Quant aux 5 millions de musulmans qui vivent en France, la plus importante communauté musulmane d'Europe, ils souffrent de nombreuses discriminations, notamment à l'embauche selon une enquête récente de l'Institut Montaigne, un centre de réflexion.

Pour le sociologue Raphaël Liogier, professeur à l'université Sciences Po Aix, "la France est le pays où il y a le plus de frustrations par rapport à ce débat sur l'islam". Pour lui, au-delà des critiques dans le monde musulman, "ça rend désirable plus qu'ailleurs chez les jeunes d'entrer dans le processus d'embrigadement".

La France fournit ainsi d'importants contingents de jihadistes à l'EI. 571 Français ou résidents se trouvent en Irak et en Syrie, 245 en sont revenus et 141 y sont morts, selon les dernières estimations officielles.
Ces combattants sont parmi les premiers à appeler à frapper contre leur pays d'origine. Dans les vidéos de propagande de l'EI, ils appellent à cibler la France.
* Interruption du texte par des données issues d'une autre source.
(* ===== verification/Fetch.v ===== *)
(** * The fetch subcommand (cmd/tlsrpt-digest/fetch.go)

    The steps of a fetch run in the order of the code, each helper with all its early returns.
    Every call of the store, the mail fetcher and the notifier is a call of the program. *)
From S2P Require Import Prelude GoStr GoTime GoErr.
From S2P Require Tlsrpt.
From S2P Require Import NotifyTypes Duration Config Mailparse Prog.
From S2P Require Import Cmd.

Open Scope prog_scope.

Record fetchMsgState := {
  meta : MessageMeta;
  emlExistedBefore : bool;
  rawEML : option string
}.

Definition with_raw (s : fetchMsgState) (raw : string) : fetchMsgState :=
  {| meta := meta s; emlExistedBefore := emlExistedBefore s; rawEML := Some raw |}.

Abbreviation uid_of s := (Imap.mm_UID (meta s)).

(** [fetchEmailPath]: the layout of the store package. *)
Definition fetchEmailPath (rootDir : path) (uid uidValidity : Z) (internalDate : Time) : path :=
  rootDir ++ ["emails"; fmt_d uidValidity; format_yyyymm internalDate;
              String.append (pad_zeros 10 (fmt_d uid)) ".eml"].

(** [classifyIMAPClientError] *)
Definition classifyIMAPClientError (err : goerr) : string :=
  if Contains (Error err) "login" then SystemErrorKindIMAPAuthFailed
  else SystemErrorKindIMAPConnectFailed.

Definition collectUnseenUIDs (states : list fetchMsgState) : list Z :=
  omap (fun s => if negb (Imap.mm_Seen (meta s)) then Some (uid_of s) else None) states.

(** [buildEmailMetas] *)
Definition buildEmailMetas (states : list fetchMsgState) (currentUID : Z) : list EmailMeta :=
  omap (fun s =>
    if emlExistedBefore s || match rawEML s with Some _ => true | None => false end
    then Some {| StoreTypes.UID := uid_of s; StoreTypes.UIDValidity := currentUID;
                 StoreTypes.InternalDate := Imap.mm_Date (meta s) |}
    else None) states.

Section fetch.
Context {body : Type} (mime : Mime body).
(** [mail.ReadMessage], [json.Unmarshal] and [gzip.NewReader] of the standard library. *)
Variable ReadMessage : string -> result (entity body).
Variable json_unmarshal : string -> Tlsrpt.Report + string.
Variable gunzip : string -> Tlsrpt.gzip_stream.

Abbreviation cmd := (prog (cmd_call (entity body))).

(** [None] is [(nil, nil)]: not a TLSRPT attachment. *)
Definition parseTLSRPTAttachment (att : Attachment) : option (Tlsrpt.Report + Tlsrpt.parse_error) :=
  let ct := ToLower mime (ContentType att) in
  if String.eqb ct "application/tlsrpt+gzip" then Some (Tlsrpt.ParseGzip json_unmarshal gunzip (Content att))
  else if String.eqb ct "application/tlsrpt+json" then Some (Tlsrpt.ParseJSON json_unmarshal (Content att))
  else
    let fn := ToLower mime (Filename att) in
    if HasSuffix fn ".json.gz" then Some (Tlsrpt.ParseGzip json_unmarshal gunzip (Content att))
    else if HasSuffix fn ".json" then Some (Tlsrpt.ParseJSON json_unmarshal (Content att))
    else None.

Definition notifyFetchSystemError (kind mailbox : string) : cmd (option goerr) :=
  notifySystemError "fetch" kind mailbox.

(** [r.localEmailSize]: the size of a local file when there is a regular one. *)
Definition localEmailSize (rootDir : path) (uid uidValidity : Z) (date : Time) : cmd (result (option Z)) :=
  let* st := call (Stat (fetchEmailPath rootDir uid uidValidity date)) in
  Ret (match st with
       | Err err => if is_not_exist err then Ok None else Err err
       | Ok info => if negb (regular info) then Ok None else Ok (Some (file_size info))
       end).

(** [r.loadLocalEML] *)
Definition loadLocalEML (rootDir : path) (uid uidValidity : Z) (date : Time) : cmd (result string) :=
  call (ReadFile (fetchEmailPath rootDir uid uidValidity date)).

(** The result of a helper that may end the run: [None] is [fetchContinue]. *)
Abbreviation outcome := (option (Z * option goerr)).

Definition fetchValidateUID (opts : cliOptions) (now : Time) (currentUID : Z) (mailbox : string)
  : cmd outcome :=
  let* loaded := call LoadUIDValidity in
  match loaded with
  | Err err =>
      let* _ := notifyFetchSystemError SystemErrorKindStoreCorruption mailbox in
      Ret (Some (exitError, Some (errorf "fetch: load uidvalidity: " err)))
  | Ok (storedUID, uidFound) =>
      if negb uidFound then
        if negb (DryRun opts) then
          let* err := call (SaveUIDValidity currentUID) in
          match err with
          | Some err =>
              let* _ := notifyFetchSystemError SystemErrorKindStoreCorruption mailbox in
              Ret (Some (exitError, Some (errorf "fetch: save uidvalidity: " err)))
          | None => Ret None
          end
        else Ret None
      else if negb (storedUID =? currentUID) then
        let* saved :=
          (if negb (DryRun opts) then call (SaveRecoveryRequired storedUID currentUID now) else Ret None) in
        match saved with
        | Some saveErr =>
            let* _ := notifyFetchSystemError SystemErrorKindStoreCorruption mailbox in
            Ret (Some (exitError, Some (errorf "fetch: save recovery-required: " saveErr)))
        | None =>
            let* _ := notifyFetchSystemError SystemErrorKindUIDValidityChanged mailbox in
            Ret (Some (exitError, None))
        end
      else Ret None
  end.

Fixpoint buildFetchStates (msgs : list MessageMeta) (currentUID : Z) (rootDir : path)
  : cmd (result (list fetchMsgState)) :=
  match msgs with
  | [] => Ret (Ok [])
  | m :: msgs' =>
      let* local := localEmailSize rootDir (Imap.mm_UID m) currentUID (Imap.mm_Date m) in
      match local with
      | Err err =>
          Ret (Err (errorf (Join "" ["fetch: check local email size for UID "; fmt_d (Imap.mm_UID m); ": "]) err))
      | Ok size =>
          let* _ := (match size with
                     | Some localSize =>
                         if negb (localSize =? Imap.mm_Size m)
                         then logWarn WarningKindSizeMismatch (Imap.mm_UID m) currentUID (Imap.mm_MessageID m)
                         else Ret tt
                     | None => Ret tt
                     end) in
          let* rest := buildFetchStates msgs' currentUID rootDir in
          Ret (match rest with
               | Err e => Err e
               | Ok states =>
                   Ok ({| meta := m;
                          emlExistedBefore := match size with Some _ => true | None => false end;
                          rawEML := None |} :: states)
               end)
      end
  end.

(** The loop over the states after the download. *)
Fixpoint save_downloaded (states : list fetchMsgState) (downloaded : gmap Z string) (currentUID : Z)
    (mailbox : string) : cmd (result (list fetchMsgState)) :=
  match states with
  | [] => Ret (Ok [])
  | s :: states' =>
      let continue (s : fetchMsgState) :=
        let* rest := save_downloaded states' downloaded currentUID mailbox in
        Ret (match rest with Err e => Err e | Ok ss => Ok (s :: ss) end) in
      if emlExistedBefore s then continue s
      else match downloaded !! uid_of s with
           | None =>
               let* _ := notifyFetchSystemError SystemErrorKindIMAPOperationFailed mailbox in
               Ret (Err (Wrap "fetch: " (Sentinel errFetchDownloadMissingUID)
                              (String.append ": " (fmt_d (uid_of s)))))
           | Some raw =>
               let* _ := (if negb (Z.of_nat (String.length raw) =? Imap.mm_Size (meta s))
                          then logWarn WarningKindSizeMismatch (uid_of s) currentUID (Imap.mm_MessageID (meta s))
                          else Ret tt) in
               let* err := call (SaveEmail (uid_of s) currentUID (Imap.mm_Date (meta s)) raw) in
               match err with
               | Some err => Ret (Err (errorf (Join "" ["fetch: save email "; fmt_d (uid_of s); ": "]) err))
               | None => continue (with_raw s raw)
               end
           end
  end.

Definition fetchDownloadAndSave (states : list fetchMsgState) (currentUID : Z) (mailbox : string)
  : cmd (result (list fetchMsgState)) :=
  let downloadUIDs := omap (fun s => if negb (emlExistedBefore s) then Some (uid_of s) else None) states in
  match downloadUIDs with
  | [] => Ret (Ok states)
  | _ =>
      let* downloaded := call (Download downloadUIDs) in
      match downloaded with
      | Err err =>
          let* _ := notifyFetchSystemError SystemErrorKindIMAPOperationFailed mailbox in
          Ret (Err (errorf "fetch: download: " err))
      | Ok downloaded => save_downloaded states downloaded currentUID mailbox
      end
  end.

Fixpoint processAttachments (attachments : list Attachment) (s : fetchMsgState) (currentUID : Z)
  : cmd (list ReportInput) :=
  match attachments with
  | [] => Ret []
  | att :: attachments' =>
      match parseTLSRPTAttachment att with
      | None => processAttachments attachments' s currentUID
      | Some (inr _) =>
          let* _ := logWarn WarningKindParseFailure (uid_of s) currentUID (Imap.mm_MessageID (meta s)) in
          processAttachments attachments' s currentUID
      | Some (inl report) =>
          let* _ := (if negb (Imap.mm_Seen (meta s)) && Tlsrpt.HasFailure report
                     then logAlerts report else Ret tt) in
          let* rest := processAttachments attachments' s currentUID in
          Ret ({| StoreTypes.ri_Report := report; StoreTypes.ri_UID := uid_of s;
                  StoreTypes.ri_UIDValidity := currentUID |} :: rest)
      end
  end.

(** The body of the loop for a message whose text is there. *)
Definition collect_message (cfg : Config) (s : fetchMsgState) (currentUID : Z) (raw : string)
  : cmd (list ReportInput) :=
  let warn := logWarn WarningKindParseFailure (uid_of s) currentUID (Imap.mm_MessageID (meta s)) in
  match ReadMessage raw with
  | Err _ => let* _ := warn in Ret []
  | Ok parsedMsg =>
      match ExtractAttachments mime parsedMsg (im_MaxMessageBytes (cf_IMAP cfg)) with
      | Err _ => let* _ := warn in Ret []
      | Ok attachments => processAttachments attachments s currentUID
      end
  end.

Fixpoint fetchCollectReports (cfg : Config) (states : list fetchMsgState) (currentUID : Z) (rootDir : path)
  : cmd (result (list ReportInput)) :=
  match states with
  | [] => Ret (Ok [])
  | s :: states' =>
      let continue (reports : list ReportInput) :=
        let* rest := fetchCollectReports cfg states' currentUID rootDir in
        Ret (match rest with Err e => Err e | Ok rs => Ok (reports ++ rs) end) in
      if Imap.mm_Seen (meta s) && emlExistedBefore s then continue []
      else match rawEML s with
           | Some raw =>
               let* reports := collect_message cfg s currentUID raw in
               continue reports
           | None =>
               if negb (emlExistedBefore s) || Imap.mm_Seen (meta s) then continue []
               else
                 let* loaded := loadLocalEML rootDir (uid_of s) currentUID (Imap.mm_Date (meta s)) in
                 match loaded with
                 | Err err => Ret (Err (errorf (Join "" ["fetch: load local eml "; fmt_d (uid_of s); ": "]) err))
                 | Ok raw =>
                     let* reports := collect_message cfg (with_raw s raw) currentUID raw in
                     continue reports
                 end
           end
  end.

Definition fetchMarkSeen (states : list fetchMsgState) : cmd (option goerr) :=
  match collectUnseenUIDs states with
  | [] => Ret None
  | unseenUIDs =>
      let* err := call (MarkSeen unseenUIDs) in
      match err with
      | None => Ret None
      | Some err =>
          if is_sentinel ErrMailboxReadOnly err then
            let* _ := logWarn WarningKindMailboxReadOnly 0 0 "" in
            let* _ := call NFlush in
            Ret None
          else Ret (Some (errorf "fetch: mark seen: " err))
      end
  end.

(** Steps 8 to 14. *)
Definition fetch_process (cfg : Config) (rootDir : path) (states : list fetchMsgState) (currentUID : Z)
  : cmd (Z * option goerr) :=
  let* err := call (SaveEmailMetas (buildEmailMetas states currentUID)) in
  match err with
  | Some err => Ret (exitError, Some (errorf "fetch: save email metas: " err))
  | None =>
  let* collected := fetchCollectReports cfg states currentUID rootDir in
  match collected with
  | Err err => Ret (exitError, Some err)
  | Ok reports =>
  let* err := call (SaveReports reports) in
  match err with
  | Some err => Ret (exitError, Some (errorf "fetch: save reports: " err))
  | None =>
  let* err := call NFlush in
  match err with
  | Some err => Ret (exitError, Some (errorf "fetch: flush: " err))
  | None =>
  let* err := fetchMarkSeen states in
  match err with
  | Some err => Ret (exitError, Some err)
  | None =>
  let* err := call (SaveUIDValidity currentUID) in
  Ret (match err with
       | Some err => (exitError, Some (errorf "fetch: save uidvalidity: " err))
       | None => (exitOK, None)
       end)
  end end end end end.

(** Steps 4 to 14, between connecting and closing. *)
Definition fetch_connected (opts : cliOptions) (cfg : Config) (rootDir : path) (now : Time) (mailbox : string)
  : cmd (Z * option goerr) :=
  let* fetched := call (FetchMeta (cutoff_or (Since opts) (im_FetchDays (cf_IMAP cfg)) now)) in
  match fetched with
  | Err err =>
      let* _ := notifyFetchSystemError SystemErrorKindIMAPOperationFailed mailbox in
      Ret (exitError, Some (errorf "fetch: fetch meta: " err))
  | Ok fetchResult =>
  let currentUID := Imap.fm_UIDValidity fetchResult in
  let* validated := fetchValidateUID opts now currentUID mailbox in
  match validated with
  | Some out => Ret out
  | None =>
  let* built := buildFetchStates (Imap.Messages fetchResult) currentUID rootDir in
  match built with
  | Err err => Ret (exitError, Some err)
  | Ok states =>
  if DryRun opts then
    (* [fetchDryRunExit] *)
    let* _ := call NFlush in
    Ret (exitOK, None)
  else
  let* saved := fetchDownloadAndSave states currentUID mailbox in
  match saved with
  | Err err => Ret (exitError, Some err)
  | Ok states => fetch_process cfg rootDir states currentUID
  end end end end.

(** [fetchRunner.Run] *)
Definition fetch_Run (opts : cliOptions) (cfg : Config) (rootDir : path) (now : Time) : cmd (Z * option goerr) :=
  let mailbox := mailboxID cfg in
  let* loaded := call LoadRecoveryRequired in
  match loaded with
  | Err err =>
      let* _ := notifyFetchSystemError SystemErrorKindStoreCorruption mailbox in
      Ret (exitError, Some (errorf "fetch: load recovery-required: " err))
  | Ok (_, _, _, recoveryFound) =>
  if recoveryFound : bool then
    let* _ := notifyFetchSystemError SystemErrorKindRecoveryRequired mailbox in
    Ret (exitError, None)
  else
  let* (username, password) := call Credentials in
  if String.eqb username "" || String.eqb password "" then
    let* _ := notifyFetchSystemError SystemErrorKindIMAPCredentialsMissing mailbox in
    Ret (exitError, None)
  else
  let* err := call (NewMailFetcher (buildIMAPConfig cfg username password)) in
  match err with
  | Some err =>
      let* _ := notifyFetchSystemError (classifyIMAPClientError err) mailbox in
      Ret (exitError, Some (errorf "fetch: create imap client: " err))
  | None =>
  let* out := fetch_connected opts cfg rootDir now mailbox in
  let* _ := call CloseFetcher in
  Ret out
  end end.
End fetch.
Mais les jihadistes anglais prônent des attaques contre le Royaume-Uni, les Allemands contre l'Allemagne ou les Américains contre les Etats-Unis.

La France n'est pas la seule à avoir payé un lourd tribut cette année: plus de 200 Russes sont morts le 30 octobre dans le crash d'un avion dans le Sinaï égyptien, revendiqué par l'EI. Et le Yémen, la Tunisie, la Turquie ou le Liban figurent aussi sur cette liste tragique.